[INFORMATION PROVIDED — start]

(** X7.  Writes and deletions of one field compose: a second write
    replaces the first and leaves the record as the second alone would; a
    deletion after a write leaves the record as the deletion alone would.
    The write is not one that gives the store another prototype. *)
Theorem set_and_delete_compose t f v w :
  f ≠ "__proto__" ∨ prototype_value v = false →
  set (set t f v).2 f w = set t f w ∧
  deleteProperty (set t f v).2 f = deleteProperty t f.
Proof.
  intros _. split.
  - unfold set. simpl. do 2 f_equal.
    + apply obj_write_write.
    + apply set_eq. intros k.
      rewrite !elem_of_difference, elem_of_singleton. tauto.
  - unfold deleteProperty. simpl. do 2 f_equal.
    + apply obj_delete_write.
    + apply set_eq. intros k.
      rewrite !elem_of_union, elem_of_difference, elem_of_singleton.
      destruct (decide (k = f)); tauto.
Qed.

(** X8.  Writing or deleting [f] touches no other field: for every other
    name the stored value, the tombstone, the answer of [has] and the
    descriptor are what they were.  The write is not one that gives the
    store another prototype. *)
Theorem set_and_delete_frame t f v g :
  g ≠ f →
  f ≠ "__proto__" ∨ prototype_value v = false →
  (obj_get (store (set t f v).2) g = obj_get (store t) g ∧
   (g ∈ deletedKeys (set t f v).2 ↔ g ∈ deletedKeys t) ∧
   has (set t f v).2 g = has t g ∧
   getOwnPropertyDescriptor (set t f v).2 g = getOwnPropertyDescriptor t g) ∧
  (obj_get (store (deleteProperty t f).2) g = obj_get (store t) g ∧
   (g ∈ deletedKeys (deleteProperty t f).2 ↔ g ∈ deletedKeys t) ∧
   has (deleteProperty t f).2 g = has t g ∧
   getOwnPropertyDescriptor (deleteProperty t f).2 g =
     getOwnPropertyDescriptor t g).
Proof.
  intros Hg _. split.
  - assert (obj_get (store (set t f v).2) g = obj_get (store t) g) as Hget
      by (simpl; by apply obj_get_write_ne).
    assert (obj_in (store (set t f v).2) g ↔ obj_in (store t) g) as Hin.
    { unfold obj_in. simpl. rewrite elem_of_obj_write. tauto. }
    split; [done|]. split; [|split].
    + simpl. rewrite elem_of_difference, elem_of_singleton. tauto.
    + unfold has. f_equal. by apply bool_decide_ext.
    + unfold getOwnPropertyDescriptor, Reflect_getOwnPropertyDescriptor.
      rewrite Hget. by rewrite (decide_ext _ _ _ _ Hin).
  - assert (obj_get (store (deleteProperty t f).2) g = obj_get (store t) g)
      as Hget by (simpl; by apply obj_get_delete_ne).
    assert (obj_in (store (deleteProperty t f).2) g ↔ obj_in (store t) g)
      as Hin.
    { unfold obj_in. simpl. rewrite elem_of_obj_delete. tauto. }
    split; [done|]. split; [|split].
    + simpl. rewrite elem_of_union, elem_of_singleton. tauto.
    + unfold has. f_equal. by apply bool_decide_ext.
    + unfold getOwnPropertyDescriptor, Reflect_getOwnPropertyDescriptor.
      rewrite Hget. by rewrite (decide_ext _ _ _ _ Hin).
Qed.

(** X9.  A read of a field that is stored or tombstoned is a lookup: it
    invokes no property function and leaves the record as it is.  The
    tombstone is looked at first, so a field that is both stored and
    tombstoned reads as [undefined]. *)
Theorem get_settled_is_lookup fuel t f :
  settled t f →
  get (S fuel) t f = ([], Returned value (answer t f) t) ∧
  (f ∈ deletedKeys t → answer t f = VUndefined) ∧
  (∀ v, f ∉ deletedKeys t → obj_get (store t) f = Some v → answer t f = v).
Proof.
  intros Hs. unfold answer. split; [|split].
  - case_decide as Hd; [by apply get_tombstoned|].
    destruct Hs as [Hm|Ht]; [|done].
    apply get_in_store; [done|by left].
  - intros Hd. by rewrite decide_True.
  - intros v Hd Hv. rewrite decide_False by done. by apply obj_read_own.
Qed.

End traps.

(** ** Reads when the property functions only read *)

Section reads_only.
Context {From : Type}.
Implicit Types (t : @ProxyTarget From) (f g k : Key) (v : value).

Lemma memoized_only_refl t : memoized_only t t.
Proof. repeat split; auto. Qed.

Lemma memoized_only_trans t1 t2 t3 :
  spec t2 = spec t1 →
  memoized_only t1 t2 → memoized_only t2 t3 → memoized_only t1 t3.
Proof.
  intros Hs (Hd12 & Hv12 & Hk12) (Hd23 & Hv23 & Hk23).
  split; [congruence|]. split; [auto|].
  intros k Hk. destruct (Hk23 k Hk) as [?|?]; [auto|]. right. by rewrite <- Hs.
Qed.

(** A read leaves the tombstones and the stored values as they are, and
    adds keys of the specification only. *)
Lemma get_memoized_only fuel t k t' :
  reads_only (spec t) (source t) →
  after (get fuel t k).2 = Some t' →
  spec t' = spec t ∧ source t' = source t ∧ memoized_only t t'.
Proof.
  intros Hspec Hafter.
  assert (ensures
            (λ t0 t1, deletedKeys t1 = deletedKeys t0 ∧
               (∀ k0 v, obj_get (store t0) k0 = Some v →
                        obj_get (store t1) k0 = Some v) ∧
               (∀ k0, k0 ∈ (store t1).*1 →
                      k0 ∈ (store t0).*1 ∨
                      (k0 ∈ (spec t).*1 ∧ k0 ∉ Object_prototype.*1)))
            (λ _ _, True) t (get fuel t k)) as [_ Ht'].
  { apply (get_ensures (spec t) (source t) any_key no_key no_key).
    - repeat split; auto.
    - intros t1 t2 t3 (Hd12 & Hv12 & Hk12) (Hd23 & Hv23 & Hk23).
      split; [congruence|]. split; [auto|].
      intros k0 Hk0. destruct (Hk23 k0 Hk0); auto.
    - intros t0 k0 v [].
    - intros t0 k0 [].
    - intros t0 t1 k0 v Hs0 (_ & Hstore & Hp & Hin) (Hd & Hv & Hk).
      split; [done|]. split.
      + intros k1 v1 Hv1. simpl. rewrite obj_get_write_ne; [auto|].
        intros <-. apply obj_get_None in Hstore. congruence.
      + intros k1. simpl. rewrite elem_of_obj_write.
        intros [[-> _]|Hk1]; [right; by rewrite <- Hs0|auto].
    - done.
    - done.
    - intros k0 fn _. apply Hspec.
    - done.
    - done. }
  destruct (Ht' _ Hafter) as (? & ? & ?). done.
Qed.

Lemma memoized_only_has t t' g :
  spec t' = spec t → memoized_only t t' → has t' g = has t g.
Proof.
  intros Hs (_ & Hv & Hk). apply eq_true_iff_eq. rewrite !has_true, Hs.
  split.
  - intros [Hg|?]; [|tauto]. destruct (Hk g Hg); tauto.
  - intros [Hg|?]; [|tauto]. left.
    apply obj_get_is_Some in Hg as [v Hg]. apply obj_get_is_Some. eauto.
Qed.

Lemma memoized_only_ownKeys t t' g :
  spec t' = spec t → memoized_only t t' → g ∈ ownKeys t' ↔ g ∈ ownKeys t.
Proof.
  intros Hs (Hd & Hv & Hk). rewrite !elem_of_ownKeys, Hd, Hs.
  assert (g ∈ (store t).*1 → g ∈ (store t').*1) as Hold.
  { intros [v Hg]%obj_get_is_Some. apply obj_get_is_Some. eauto. }
  specialize (Hk g). tauto.
Qed.

Lemma memoized_only_ownKeys_Permutation t t' :
  spec t' = spec t → memoized_only t t' → ownKeys t' ≡ₚ ownKeys t.
Proof.
  intros Hs Hm. apply NoDup_Permutation; [apply NoDup_ownKeys..|].
  intros g. by apply memoized_only_ownKeys.
Qed.

(** A name that a read does not compute reads the same from then on. *)
Lemma memoized_only_answer t t' k :
  spec t' = spec t → memoized_only t t' → ¬ unset t k →
  answer t' k = answer t k ∧ ¬ unset t' k.
Proof.
  intros Hs (Hd & Hv & Hk) Hquiet. unfold answer, unset in *.
  rewrite Hd, Hs. case_decide as Hdel; [tauto|].
  unfold obj_read. destruct (obj_get (store t) k) as [v|] eqn:Hget.
  - rewrite (Hv _ _ Hget). split; [done|].
    assert (k ∈ (store t').*1); [|tauto].
    apply obj_get_is_Some. rewrite (Hv _ _ Hget). eauto.
  - apply obj_get_None in Hget.
    assert (k ∉ (store t').*1) as Hnot.
    { intros Hin. destruct (Hk k Hin); tauto. }
    apply obj_get_None in Hnot as Hnone. rewrite Hnone. tauto.
Qed.

Lemma get_is_answer fuel t k :
  ¬ unset t k →
  get (S fuel) t k = ([], Returned value (answer t k) t).
Proof.
  intros Hk. unfold answer. case_decide as Hd; [by apply get_tombstoned|].
  rewrite get_S, decide_False by done.
  rewrite decide_False; [done|]. intros Hc. apply Hk, unset_iff. tauto.
Qed.

(** What a read returns is what the store answers afterwards. *)
Lemma get_returns_answer fuel t k tr v t' :
  reads_only (spec t) (source t) →
  get fuel t k = (tr, Returned value v t') →
  v = answer t' k ∧ ¬ unset t' k.
Proof.
  intros Hspec Hget.
  destruct (get_memoized_only fuel t k t' Hspec) as (_ & _ & Hd & _ & _);
    [by rewrite Hget|].
  destruct fuel as [|fuel]; [done|].
  destruct (decide (unset t k)) as [Hu|Hu].
  - destruct (get_unset fuel t k Hu) as (fn & tr0 & c & _ & _ & _ & Heq).
    rewrite Heq in Hget. destruct c as [v0 t0|e t0|]; simplify_eq.
    assert (k ≠ "__proto__") as Hne.
    { intros ->. destruct Hu as (_ & _ & Hp & _). apply Hp, proto_inherited. }
    assert (obj_get (store (memoize t0 k v)) k = Some v) as Hv
      by (simpl; apply obj_get_write; by left).
    split.
    + unfold answer. rewrite decide_False, (obj_read_own _ _ v); [done..|].
      rewrite Hd. by destruct Hu.
    + intros (_ & Hstore & _). apply Hstore, obj_get_is_Some. eauto.
  - rewrite get_is_answer in Hget by done. by simplify_eq.
Qed.

(** X10.  When the property functions only read the record, a read that
    returns or throws changes the record by memoized fields only: the
    tombstones are the same, every stored value is still stored, and the
    new keys of the store are keys of the specification that the store
    does not inherit.  The value a read returns is what the store answers
    afterwards, and the field is then one that no read computes: a key of
    the specification that the store does not inherit is stored or
    tombstoned. *)
Theorem read_memoizes_only fuel t k tr c t' :
  reads_only (spec t) (source t) →
  get fuel t k = (tr, c) →
  after c = Some t' →
  memoized_only t t' ∧
  (∀ v, c = Returned value v t' →
     v = answer t' k ∧ ¬ unset t' k ∧
     (k ∈ (spec t).*1 → k ∉ Object_prototype.*1 → settled t' k)).
Proof.
  intros Hspec Hget Hafter.
  destruct (get_memoized_only fuel t k t' Hspec) as (Hs & _ & Hm);
    [by rewrite Hget|].
  split; [done|].
  intros v ->. destruct (get_returns_answer _ _ _ _ _ _ Hspec Hget) as [? Hq].
  split; [done|]. split; [done|].
  intros Hk Hp. unfold unset in Hq. rewrite Hs in Hq.
  unfold settled, materialized, tombstoned.
  destruct (decide (k ∈ (store t').*1)), (decide (k ∈ deletedKeys t')); tauto.
Qed.

(** X11.  When the property functions only read the record, reading is
    invisible to presence and enumeration: after a read, [has] answers as
    before for every name, [ownKeys] lists the same names, and every field
    that was stored or tombstoned reads as before. *)
Theorem read_is_invisible fuel t k t' :
  reads_only (spec t) (source t) →
  after (get fuel t k).2 = Some t' →
  (∀ g, has t' g = has t g) ∧
  ownKeys t' ≡ₚ ownKeys t ∧
  (∀ g, settled t g → answer t' g = answer t g).
Proof.
  intros Hspec Hafter.
  destruct (get_memoized_only fuel t k t' Hspec Hafter) as (Hs & _ & Hm).
  split; [|split].
  - intros g. by apply memoized_only_has.
  - by apply memoized_only_ownKeys_Permutation.
  - intros g Hg. apply (memoized_only_answer t t' g Hs Hm).
    by apply dormant_not_unset, settled_dormant.
Qed.

(** ** Serialization *)

Lemma read_all_quiet fuel t ks :
  (∀ k, k ∈ ks → ¬ unset t k) →
  read_all (S fuel) ks t = ([], Returned _ (entries t ks) t).
Proof.
  induction ks as [|k ks IH]; intros Hks; [done|].
  cbn [read_all]. rewrite get_is_answer by (apply Hks; by left).
  cbn [bind]. by rewrite IH by (intros k' Hk'; apply Hks; by right).
Qed.

Lemma read_all_returns fuel ks :
  ∀ t tr es t',
    reads_only (spec t) (source t) →
    read_all fuel ks t = (tr, Returned _ es t') →
    spec t' = spec t ∧ source t' = source t ∧ memoized_only t t' ∧
    es = entries t' ks ∧
    (∀ k, k ∈ ks → ¬ unset t' k).
Proof.
  induction ks as [|k ks IH]; intros t tr es t' Hspec Hread.
  { unfold read_all, ret in Hread. simplify_eq. do 2 (split; [done|]).
    split; [apply memoized_only_refl|]. split; [done|].
    intros k Hk. by apply elem_of_nil in Hk. }
  cbn [read_all] in Hread.
  destruct (get fuel t k) as [tr1 [v t1|e t1|]] eqn:Hget; [|done..].
  cbn [bind] in Hread.
  destruct (read_all fuel ks t1) as [tr2 [es2 t2|e t2|]] eqn:Hrest;
    simpl in Hread; [|done..]. simplify_eq.
  destruct (get_memoized_only fuel t k t1 Hspec) as (Hs1 & Hsrc1 & Hm1);
    [by rewrite Hget|].
  destruct (get_returns_answer _ _ _ _ _ _ Hspec Hget) as [Hv Hk1].
  assert (reads_only (spec t1) (source t1)) as Hspec1 by (by rewrite Hs1, Hsrc1).
  destruct (IH t1 _ _ _ Hspec1 Hrest) as (Hs2 & Hsrc2 & Hm2 & Hes & Hks).
  destruct (memoized_only_answer t1 t' k Hs2 Hm2 Hk1) as [Hans Hk2].
  split; [congruence|]. split; [congruence|].
  split; [by apply (memoized_only_trans t t1 t')|]. split.
  - unfold entries. rewrite fmap_cons. f_equal; [by rewrite Hans, <- Hv|].
    exact Hes.
  - intros k' [->|Hk']%elem_of_cons; auto.
Qed.

(** The names [Object.keys] lists are the same after reads. *)
Lemma memoized_only_Object_keys_record t t' :
  spec t' = spec t → memoized_only t t' →
  Object_keys_record t' ≡ₚ Object_keys_record t.
Proof.
  intros Hs Hm. rewrite !Object_keys_record_eq.
  rewrite (filter_iff_elem (λ k, k ∈ (store t').*1 ∨ k ∉ Object_prototype.*1)
             (λ k, k ∈ (store t).*1 ∨ k ∉ Object_prototype.*1)).
  - apply filter_Permutation. by apply memoized_only_ownKeys_Permutation.
  - intros k _. destruct Hm as (_ & Hv & Hk). specialize (Hk k).
    assert (k ∈ (store t).*1 → k ∈ (store t').*1) as Hold.
    { intros [v Hg]%obj_get_is_Some. apply obj_get_is_Some. eauto. }
    tauto.
Qed.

[INFORMATION PROVIDED — finish]

**TASK BRIEF**
Going through the records above line by line, count those that hold the word "right", and answer with the number only.

**RESPONSE BOX**
3